Autotrophic carboxylation reactions. All carboxylases used in autotrophic CO₂ fixation pathways are listed and sorted according to “efficiency.” Carboxylases that do not require ATP hydrolysis for their carboxylation reaction are considered to be more efficient (“energetic efficiency”). Similarly, carboxylases that combine carboxylation with reduction, or allow a subsequent reduction step without extra ATP hydrolysis, are also considered to be more efficient (“catalytic power”).
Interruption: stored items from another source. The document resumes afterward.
(* ===== verification/Expr.v ===== *)
(** * The expression language ([src/internal/automation/expr/expr.go])

    Lexer, recursive-descent parser, syntax trees and evaluation.  The parser keeps the
    tokens that are left; the last of them is the end of the source, which [next] never
    passes.  Recursion is on a fuel that the source's length bounds; running out of it is
    an outcome of its own, which no source reaches. *)
From stdpp Require Import sorting.
From S2P Require Export GoNum.

Definition Roots : list string := ["trigger"; "nodes"; "vars"; "inputs"; "run"; "item"; "index"]%string.
Definition Functions : list (string * nat) :=
  [("contains", 2); ("startsWith", 2); ("endsWith", 2); ("isNull", 1); ("length", 1); ("lower", 1); ("upper", 1)]%string%nat.
Definition MaxLength : nat := 4096.

(** ** Tokens *)
Inductive tokKind := tEOF | tIdent | tNumber | tString | tOp | tLParen | tRParen | tLBrack | tRBrack | tDot | tComma.
#[export] Instance tokKind_eq_dec : EqDecision tokKind. Proof. solve_decision. Defined.
Record token := mkTok { kind : tokKind; text : string; pos : nat }.

Inductive exprError :=
  | TooLong | BadChar (c : ascii) (at_ : nat) | Unterminated (at_ : nat) | EmptyExpr | Unexpected (text : string) (at_ : nat)
  | ExpectedNumber (at_ : nat) | BadNumber (text : string) | MissingParen (at_ : nat) | UnknownFunction (name : string)
  | MissingCallParen (name : string) | ArgCount (name : string) (want got : nat) | UnknownName (name : string)
  | ExpectedName (at_ : nat) | BadIndex (text : string) | ExpectedIndex (at_ : nat) | MissingBracket | EndsEarly
  | OutOfFuel.                          (* not an error of the code *)

Definition isIdentStart (a : ascii) : bool :=
  let c := byteZ a in (c =? 95) || ((97 <=? c) && (c <=? 122)) || ((65 <=? c) && (c <=? 90)).
Definition isIdentPart (a : ascii) : bool := isIdentStart a || isDigit a || (byteZ a =? 45).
Note that carboxylase efficiency is directly linked to the total energetic costs of a given pathway (see the text for a detailed discussion).

Fig. 3.

Assimilatory carboxylation reactions I: substrate functionalization of inert substrates by carboxylation. Many compounds that bear no functional terminal group are assimilated through an initial carboxylation step. The carboxylic acid formed is then transformed into a CoA ester and further channeled into central metabolites (e.g., by classical β-oxidation). Functionalization of substrates by carboxylation is a common strategy under anaerobic conditions, when no molecular oxygen is present to activate the substrate.

Fig. 4.

Assimilatory carboxylation reactions II: propionate, leucine and acetate assimilation. Many compounds are initially channeled into few CoA esters (e.g., propionyl-CoA, acetyl-CoA) during assimilation. The further conversion of these CoA esters into central precursor molecules requires carboxylation. Acetate is transformed initially into acetyl-CoA and can be assimilated via three different carboxylative routes (pyruvate:ferredoxin oxidoreductase [circled “1”]; ethylmalonyl-CoA pathway [circled “2”]; the methylaspartate cycle [circled “3”]. Note the importance of propionyl-CoA carboxylation in many of the assimilation pathways (highlighted in yellow).